Renault avait annoncé fin 2017 un engagement inédit dans le groupe de presse, à hauteur de 40 %, pour une douzaine de millions d’euros. Il voulait y tester la création de contenus adaptés aux utilisateurs de voitures connectées, tels des podcasts, dans le cadre d’un projet appelé « Augmented editorial experience » (AEX).

6 millions d’euros

Claude Perdriel a racheté en décembre 2019 la part du constructeur automobile pour 6 millions d’euros, a confirmé la direction du groupe de presse. Outre l’hebdomadaire économique Challenges, le groupe publie le magazine Sciences et Avenir et les revues L’HistoireHistoria et La recherche.

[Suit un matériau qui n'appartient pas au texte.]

(** [rollback] reads a page, changes its copy and writes it back; only the write takes the
    page's latch.  A row that another transaction inserts into the page in between is
    acknowledged, and then gone. *)
Theorem rollback_loses_concurrent_insert s pg p i t data :
  st_wf s -> st_page s pg = Some p -> heap_page p -> 0 <= i < num_slots p ->
  in_u64 t -> bytes_ok data -> zlen data < 2 ^ 62 ->
  4 + 8 * ((24 + zlen data + 7) / 8) <= free_space p ->
  exists slot s1 p' s2,
    load_page s pg = Some (Ok p) /\
    insert_at_tail s pg data t = Some (Ok slot, s1) /\ row (st_page s1) (pg, slot) = Some (Some (mkRow t 0 0 0, data)) /\
    mark_slot_dead p i = Some (Ok tt, p') /\ write_page s1 pg p' = Some (Ok tt, s2) /\
    row (st_page s2) (pg, slot) = None.
Proof.
  intros Hwf Hp Hh Hi Ht Hd Hlen Hfit. pose proof Hh as [Hw Hm].
  destruct (insert_at_tail_spec s pg p t data Hwf Hp Hh Ht Hd Hlen Hfit) as (s1 & Hins & Hwf1 & Hmv).
  destruct (mark_slot_dead_spec p i Hw) as (r & p' & Hdead & Hsp); [lia|].
  rewrite (proj2 (Z.leb_gt _ _)) in Hsp by lia. destruct Hsp as (-> & Hup & Hc).
  destruct (sr_page _ _ _ _ Hmv) as (q & q' & _ & _ & Hq' & _). cbn [fst snd] in Hq'.
  destruct (law_write s1 pg p') as (s2 & Hwr & _ & Hpg);
    [done|by rewrite Hq'|apply (up_wf _ _ _ _ Hup)|by apply checksum_valid_verify|].
  exists (num_slots p), s1, p', s2. split_and!; [by apply load_page_spec|done| |done|done|].
  - by rewrite (row_set _ _ _ _ _ Hmv), decide_True.
  - unfold row. cbn [fst snd]. rewrite Hpg, decide_True by done. rewrite (up_n _ _ _ _ Hup), decide_False; [done|lia].
Qed.
End Race.

(** ** A concrete rollback *)

#[local] Existing Instance crc32c_ref.
#[local] Existing Instance crc32c_ref_range.

(** An engine with one empty heap page. *)
Lemma sample_store : exists (s : MemoryStorage) (pg : Z), st_wf s /\ st_page s pg = Some (page_new PtData pg) /\
  heap_page (page_new PtData pg) /\ num_slots (page_new PtData pg) = 0 /\ free_space (page_new PtData pg) = 16320.
Proof.
  destruct mem_new_spec as (s0 & Hs0 & Hwf0 & _). destruct (mem_alloc_spec s0 PtData Hwf0) as [Hnone Hsome].
  destruct (mem_alloc_page s0 PtData) as [[r s]|] eqn:Ha.
  2:{ exfalso. unfold mem_new in Hs0. destruct (fl_new_spec 64 [0; 1]) as (fl & Hfl & _ & Ht & _);
        [vm_compute; split; congruence|repeat constructor; lia|]. rewrite Hfl in Hs0.
      apply (inj Some) in Hs0. subst s0. destruct (Hnone eq_refl) as [Hc _]. cbn [ms_freelist] in Hc.
      rewrite Ht in Hc. by vm_compute in Hc. }
  destruct (Hsome r s eq_refl) as (pg & _ & Hwf & _ & _ & _ & Hp). exists s, pg.
  assert (Hpg : mem_page s pg = Some (page_new PtData pg)) by by rewrite Hp, decide_True.
  pose proof Hpg as Hpos. apply mem_page_Some in Hpos as (H0 & _ & Hlt). apply lookup_lt_Some in Hlt.
  rewrite <-(Nat2Z.id (length _)) in Hlt. rewrite (mw_pages _ Hwf) in Hlt.
  assert (Hu : in_u64 pg) by (eapply fl_page_u64; [apply Hwf|lia]).
  destruct (page_new_fields PtData pg Hu) as (_ & Hm & _ & _ & Hn & _ & _ & Hfs & Hfe).
  destruct (page_new_heap_wf PtData pg) as [Hwfp _]; [done|]. split; [exact Hwf|]. split; [exact Hpg|].
  split; [split; [exact Hwfp|exact Hm]|]. split; [exact Hn|]. unfold free_space. rewrite Hfs, Hfe. reflexivity.
Qed.

Lemma rollback_restores_rows_witness :
  exists (s : MemoryStorage) (pg : Z) s', rollback_heap s [UndoInsert pg 0] = Some (Ok tt, s') /\
    row (st_page s) (pg, 0) = Some (Some (mkRow 5 0 0 0, [1; 2; 3])) /\ row (st_page s') (pg, 0) = Some None.
Proof.
  destruct sample_store as (s & pg & Hwf & Hp & Hh & Hn & Hfree). destruct sample_data as (Hd & Ht & Hl).
  destruct (insert_at_tail_spec s pg _ 5 [1; 2; 3] Hwf Hp Hh Ht Hd Hl) as (s1 & Hins & Hwf1 & Hmv); [rewrite Hfree; vm_compute; congruence|].
  rewrite Hn in *.
  assert (Hrow : row (st_page s) (pg, 0) = None).
  { unfold row. cbn [fst snd]. rewrite Hp, Hn, decide_False; [done|lia]. }
  assert (Hdo : do_action s 5 (HInsert pg [1; 2; 3]) = Some (Ok (Some (UndoInsert pg 0)), s1)).
  { cbn [do_action]. rewrite Hins. reflexivity. }
  assert (Hok : action_ok s 5 (HInsert pg [1; 2; 3])).
  { split; [exact Ht|]. split; [by eexists|]. split; [exact Hd|exact Hl]. }
  pose proof (history_mine 5 s [] ∅ _ _ s1 (history_start 5 s Hwf) Hok Hdo) as Hh1.
  destruct (rollback_restores_rows 5 s1 _ _ [] 0 0 Hh1) as (s' & Hrb & _ & _ & Hall & _).
  exists s1, pg, s'. split; [exact Hrb|]. split.
  - rewrite (row_set _ _ _ _ _ Hmv), decide_True by done. done.
  - rewrite Hall, saves_lookup, lookup_empty, decide_True by left. rewrite Hrow. cbn [default from_option]. by rewrite cleared_None.
Defined.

Claude Perdriel avait déjà recapitalisé son groupe en août 2019 sans l’aide de Renault, faisant ainsi diminuer légèrement la participation du constructeur automobile dans l’éditeur de magazines.

« Challenges » reste fragile

Un porte-parole de Renault a confirmé la vente lundi soir, assurant cependant que le projet AEX ne « s’arrêtait pas pour autant » et que le groupe a souhaité « lui donner une dimension plus internationale ». « En avançant dans le projet, on se rend compte qu’on peut clairement avancer autrement avec des collaborations plus classiques, sans forcément investir de manière capitalistique ».

Du côté de Challenges, la situation financière du groupe reste fragile, même si les pertes ont été réduites de 4 millions d’euros il y a deux ans à 2,6 millions aujourd’hui, pour un chiffre d’affaires d’une cinquantaine de millions. Dans un marché des magazines en crise, la diffusion de l’hebdomadaire économique était en légère baisse en 2019, autour de 190.000 exemplaires.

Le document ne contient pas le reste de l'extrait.